Pregnant women always get the shaft. Please tell me we're not driving your Bug, I don't think my tummy will fit behind the wheel :evil:


----------



## mygrain (Aug 11, 2005)

ummmm. i dont think bugs are good cars to do drive by's in.


----------



## Nikon Fan (Aug 11, 2005)

I say we spam fest this forum: http://www.phototakers.com/forum/

Everyone pick a page and type in www.thephotoforum.com  Do it on as many pages as possible until they ban you, they'll never know what hit em


----------



## Alison (Aug 11, 2005)

mygrain said:
			
		

> ummmm. i dont think bugs are good cars to do drive by's in.



Well then someone better lend me a car because I have a 91 Prizm or a mini-van......OOOOO, wait, I could take Aubrey's celica....


----------



## bace (Aug 11, 2005)

AlisonPower said:
			
		

> Pregnant women always get the shaft.


 
Isn't that how they got pregnant in the first place?


----------



## Nikon Fan (Aug 11, 2005)

bace said:
			
		

> Isn't that how they got pregnant in the first place?



Someone's gonna get in trouble...


----------



## terri (Aug 11, 2005)

bace said:
			
		

> Isn't that how they got pregnant in the first place?


  shaddup already!


----------



## terri (Aug 11, 2005)

AlisonPower said:
			
		

> Well then someone better lend me a car because I have a 91 Prizm or a mini-van......OOOOO, wait, I could take Aubrey's celica....


 It's a turbo Bug, so it's fast....you'd dig it, Alison......remember, we're small but mighty!


----------



## mygrain (Aug 11, 2005)

k...well im armed and ready


----------



## Traci (Aug 11, 2005)

ooo...ooo...pick me...pick me, can I go too? Please, please, please?!?! :bounce:  :bounce:  :bounce:


----------



## mygrain (Aug 11, 2005)

Traci said:
			
		

> ooo...ooo...pick me...pick me, can I go too? Please, please, please?!?! :bounce:  :bounce:  :bounce:


  You have to volunteer for the slaughter T...we are all equals here...err...minus Chase, who will probably flip at us plotting such mayhem.


----------



## ShutteredEye (Aug 11, 2005)

bace said:
			
		

> Who are the alpha males/females? (ie the people i'm probably not going to get along with)
> 
> I know, I can tell you people don't like me already.



How very perceptive.


----------



## hobbes28 (Aug 11, 2005)

bace said:
			
		

> Isn't that how they got pregnant in the first place?

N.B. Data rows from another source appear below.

Lemma fsub_one c :
  regular c -> 2 ^ fixed_point <= fixed c < fixed_max ->
  regular (fsub c one) /\ fixed (fsub c one) = fixed c - 2 ^ fixed_point.
Proof.
  intros Hc Hr. destruct (regular_pos c Hc) as (m & e & -> & Hb & He).
  { assert (0 < 2 ^ fixed_point) by done. lia. }
  rewrite <- fixed_one in *. rewrite one_eq in *. unfold fsub, SFsub, cond_Zopp.
  assert (-52 <= e) as Hlo.
  { destruct (Z.le_gt_cases (-52) e); [done|]. destruct (bits_bounds (Zpos m)) as (_ & _ & Hhi); [lia|].
    rewrite Hb in Hhi. destruct Hr as [Hr _]. cbn [fixed] in Hr.
    assert (2 ^ (e + fixed_point) * 2 ^ 53 <= 2 ^ fixed_point);
      [rewrite <- Z.pow_add_r by lia; apply Z.pow_le_mono_r; lia|].
    change (4503599627370496 * 2 ^ (-52 + fixed_point)) with (2 ^ fixed_point) in Hr. nia. }
  pose proof (align_fixed m e (-52) ltac:(unfold fixed_point; lia)) as Ax.
  rewrite Z.min_r in Ax |- * by lia. change (fst (shl_align 4503599627370496 (-52) (-52))) with 4503599627370496%positive.
  set (a := fst (shl_align m e (-52))) in *. cbn [fixed] in *.
  rewrite <- Ax in *. rewrite <- Z.mul_sub_distr_r.
  change (2 ^ (-52 + fixed_point)) with (2 ^ 58) in *.
  assert (0 < 2 ^ 58) by done. assert (Zpos a = Zpos m * 2 ^ (e + 52)) as Ea.
  { apply (Z.mul_cancel_r _ _ (2 ^ 58)); [lia|]. rewrite Ax, <- Z.mul_assoc, <- Z.pow_add_r by lia.
    do 2 f_equal. unfold fixed_point. lia. }
  assert (4503599627370496 <= Zpos a) as Hge by nia.
  destruct (Zpos a - 4503599627370496) as [|p|p] eqn:Ed; [done| |lia].
  assert (bits (Zpos p) + 58 <= 162).
  { rewrite <- bits_scaled by lia. apply Z.le_trans with (bits (fixed_max - 1)); [|vm_compute; done].
    apply bits_mono. nia. }
  assert (bits (Zpos p) <= 53 + (e + 52)).
  { rewrite <- Hb, <- bits_scaled by lia. apply bits_mono. lia. }
  destruct (bits_bounds (Zpos p)) as (? & _); [lia|].
  destruct (binary_normalize_fixed p (-52)) as (G1 & _ & G3); [unfold fixed_point; lia|lia|].
  split; [done|]. rewrite G3; [unfold fixed_point; simpl (-52 + 110); lia|].
  intros Hp. assert (exists k, bits (Zpos p) - 53 = k /\ 0 <= k <= e + 52 /\ k <= 52) as (k & -> & Hk & Hk') by (exists (bits (Zpos p) - 53); lia).
  apply Z.mod_divide; [apply Z.pow_nonzero; lia|]. rewrite <- Ed, Ea. apply Z.divide_sub_r.
  - apply Z.divide_mul_r. exists (2 ^ (e + 52 - k)). rewrite <- Z.pow_add_r by lia. f_equal. lia.
  - exists (2 ^ (52 - k)). rewrite <- Z.pow_add_r by lia. replace (52 - k + k) with 52 by lia. done.
Qed.

Lemma f_of_Z_fixed N : 0 < N < 2 ^ 52 -> regular (f_of_Z N) /\ fixed (f_of_Z N) = N * 2 ^ fixed_point.
Proof.
  intros HN. destruct N as [|p|]; try lia. destruct (bits_bounds (Zpos p)) as (Hp & Hlo & _); [lia|].
  assert (bits (Zpos p) <= 52).
  { apply Z.le_trans with (bits (2 ^ 52 - 1)); [apply bits_mono; lia|vm_compute; done]. }
  destruct (binary_normalize_fixed p 0) as (H1 & _ & H3); [done|lia|].
  split; [done|]. apply H3. lia.
Qed.

(** A quotient by a thousand. *)
Lemma fdiv_1000 N :
  0 < N < 2 ^ 52 ->
  let q := fdiv (f_of_Z N) (f_of_Z 1000) in regular q /\ near (1000 * fixed q) (N * 2 ^ fixed_point).
Proof.
  intros HN. cbv zeta. destruct (f_of_Z_fixed N HN) as [Hr Hf].
  destruct (regular_pos _ Hr) as (m & e & E & Hb & He); [rewrite Hf; apply Z.mul_pos_pos; [lia|done]|].
  rewrite E in *. cbn [fixed] in Hf.
  change (f_of_Z 1000) with (S754_finite false 8796093022208000 (-43)).
  assert (-52 <= e).
  { destruct (Z.le_gt_cases (-52) e); [done|]. destruct (bits_bounds (Zpos m)) as (_ & _ & Hhi); [lia|].
    rewrite Hb in Hhi. assert (2 ^ (e + fixed_point) * 2 ^ 53 <= 2 ^ fixed_point);
      [rewrite <- Z.pow_add_r by lia; apply Z.pow_le_mono_r; lia|]. nia. }
  unfold fdiv, SFdiv, SFdiv_core_binary. change (Zdigits2 (Zpos m)) with (bits (Zpos m)).
  change (Zdigits2 8796093022208000) with 53. rewrite Hb.
  replace (Z.min _ _) with (e - 10) by (unfold fexp, emin, fprec, femax; lia).
  replace (e - -43 - (e - 10)) with 53 by lia.
  rewrite Z.shiftl_mul_pow2 by lia.
  destruct (Z.div_eucl (Zpos m * 2 ^ 53) 8796093022208000) as [q r] eqn:Eq.
  pose proof (Z_div_mod (Zpos m * 2 ^ 53) 8796093022208000 ltac:(lia)) as Hd. rewrite Eq in Hd.
  destruct Hd as [Hd Hrem].
  destruct (bits_bounds (Zpos m)) as (_ & Hlo & Hhi); [lia|]. rewrite Hb in *.
  assert (2 ^ 52 <= q < 2 ^ 54) as Hq by lia.
  assert (53 <= bits q <= 54) as Hbq.
  { split; [apply Z.le_trans with (bits (2 ^ 52)); [vm_compute; done|]|
      apply Z.le_trans with (bits (2 ^ 54 - 1)); [|vm_compute; done]]; apply bits_mono; lia. }
  destruct (round_aux_fixed q (e - 10) (new_location 8796093022208000 r)) as (H1 & H2 & _);
    [lia|lia|unfold fixed_point; lia|lia|].
  split; [done|]. set (v := binary_round_aux _ _ _ _ _ _) in *. rewrite <- Hf. unfold near.
  assert (0 < 2 ^ (e - 10 + fixed_point)) as Hu by (apply Z.pow_pos_nonneg; unfold fixed_point; lia).
  replace (2 ^ (e + fixed_point)) with (2 ^ 10 * 2 ^ (e - 10 + fixed_point))
    by (rewrite <- Z.pow_add_r by (unfold fixed_point; lia); f_equal; lia).
  destruct (bits_bounds q) as (_ & Hq1 & _); [lia|]. set (u := 2 ^ (e - 10 + fixed_point)) in *.
  replace (Zpos m * (2 ^ 10 * u)) with (Zpos m * 2 ^ 10 * u) by lia.
  assert (1000 * q <= Zpos m * 2 ^ 10 < 1000 * q + 1000) as HA by lia. set (A := Zpos m * 2 ^ 10) in *. clearbody A.
  assert (1000 * q * u <= A * u) as HA1 by (apply Z.mul_le_mono_nonneg_r; lia).
  assert (A * u <= (1000 * q + 1000) * u) as HA2 by (apply Z.mul_le_mono_nonneg_r; lia).
  assert (bits q - 53 = 0 \/ bits q - 53 = 1) as [En|En] by lia.
  - rewrite En, Z.add_0_r, Z.div_1_r in H2. fold u in H2.
    assert (1000 * 2 ^ 52 * u <= A * u) by (apply Z.mul_le_mono_nonneg_r; lia). lia.
  - rewrite En in H2. replace (bits q - 1) with 53 in Hq1 by lia.
    replace (e - 10 + 1 + fixed_point) with (1 + (e - 10 + fixed_point)) in H2 by lia.
    rewrite Z.pow_add_r in H2 by (unfold fixed_point; lia). fold u in H2. change (2 ^ 1) with 2 in H2.
    assert (2000 * 2 ^ 52 * u <= A * u) by (apply Z.mul_le_mono_nonneg_r; lia).
    pose proof (Z.div_mod q 2 ltac:(lia)). pose proof (Z.mod_pos_bound q 2 ltac:(lia)).
    assert (1000 * q * u <= 2000 * (q / 2) * u + 1000 * u) by (apply Z.le_trans with ((2000 * (q / 2) + 1000) * u);
      [apply Z.mul_le_mono_nonneg_r|]; lia).
    assert (2000 * (q / 2) * u <= 1000 * q * u) by (apply Z.mul_le_mono_nonneg_r; lia). lia.
Qed.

Saying things like that to a site admin that happens to be about to marry another one and good friends with the Creator of the forum will be a good way to get a little more than the shaft...


----------



## mygrain (Aug 11, 2005)

yeah lugnuts suck when they get stuck in those hard to reach places.


----------



## bace (Aug 11, 2005)

mountainlander said:
			
		

> How very perceptive.



:chatty:

My first non-fan.


----------



## bace (Aug 11, 2005)

hobbes28 said:
			
		

> Saying things like that to a site admin that happens to be about to marry another one and good friends with the Creator of the forum will be a good way to get a little more than the shaft...



What can I say.

I like to live life on the edge.


----------



## Karalee (Aug 11, 2005)

bace said:
			
		

> :chatty:
> 
> My first non-fan.



By the looks of this thread, hes probably not the first.


----------



## Nikon Fan (Aug 11, 2005)

Karalee said:
			
		

> By the looks of this thread, hes probably not the first.



:lmao: Or the last...


----------



## hobbes28 (Aug 11, 2005)

bace said:
			
		

> What can I say.
> 
> I like to live life on the edge.




That reminds me so much of my finger....and the ban button... :mrgreen:


----------



## bace (Aug 11, 2005)

hobbes28 said:
			
		

> That reminds me so much of my finger....and the ban button... :mrgreen:




NAZI!!!

HE'S MAD WITH POWER!!! MMAAAAAD!!







please don't ban me:hail:


----------



## photogoddess (Aug 11, 2005)

bace said:
			
		

> NAZI!!!
> 
> HE'S MAD WITH POWER!!! MMAAAAAD!!
> 
> ...



Better behave then. Mwahahahahahahaha!


----------



## LittleMan (Aug 11, 2005)

bace said:
			
		

> :chatty:
> 
> My first non-fan.


Na, I beat mountainlander to it...  The whale of silence was your first clue.


----------



## bace (Aug 11, 2005)

LittleMan said:
			
		

> Na, I beat mountainlander to it...  The whale of silence was your first clue.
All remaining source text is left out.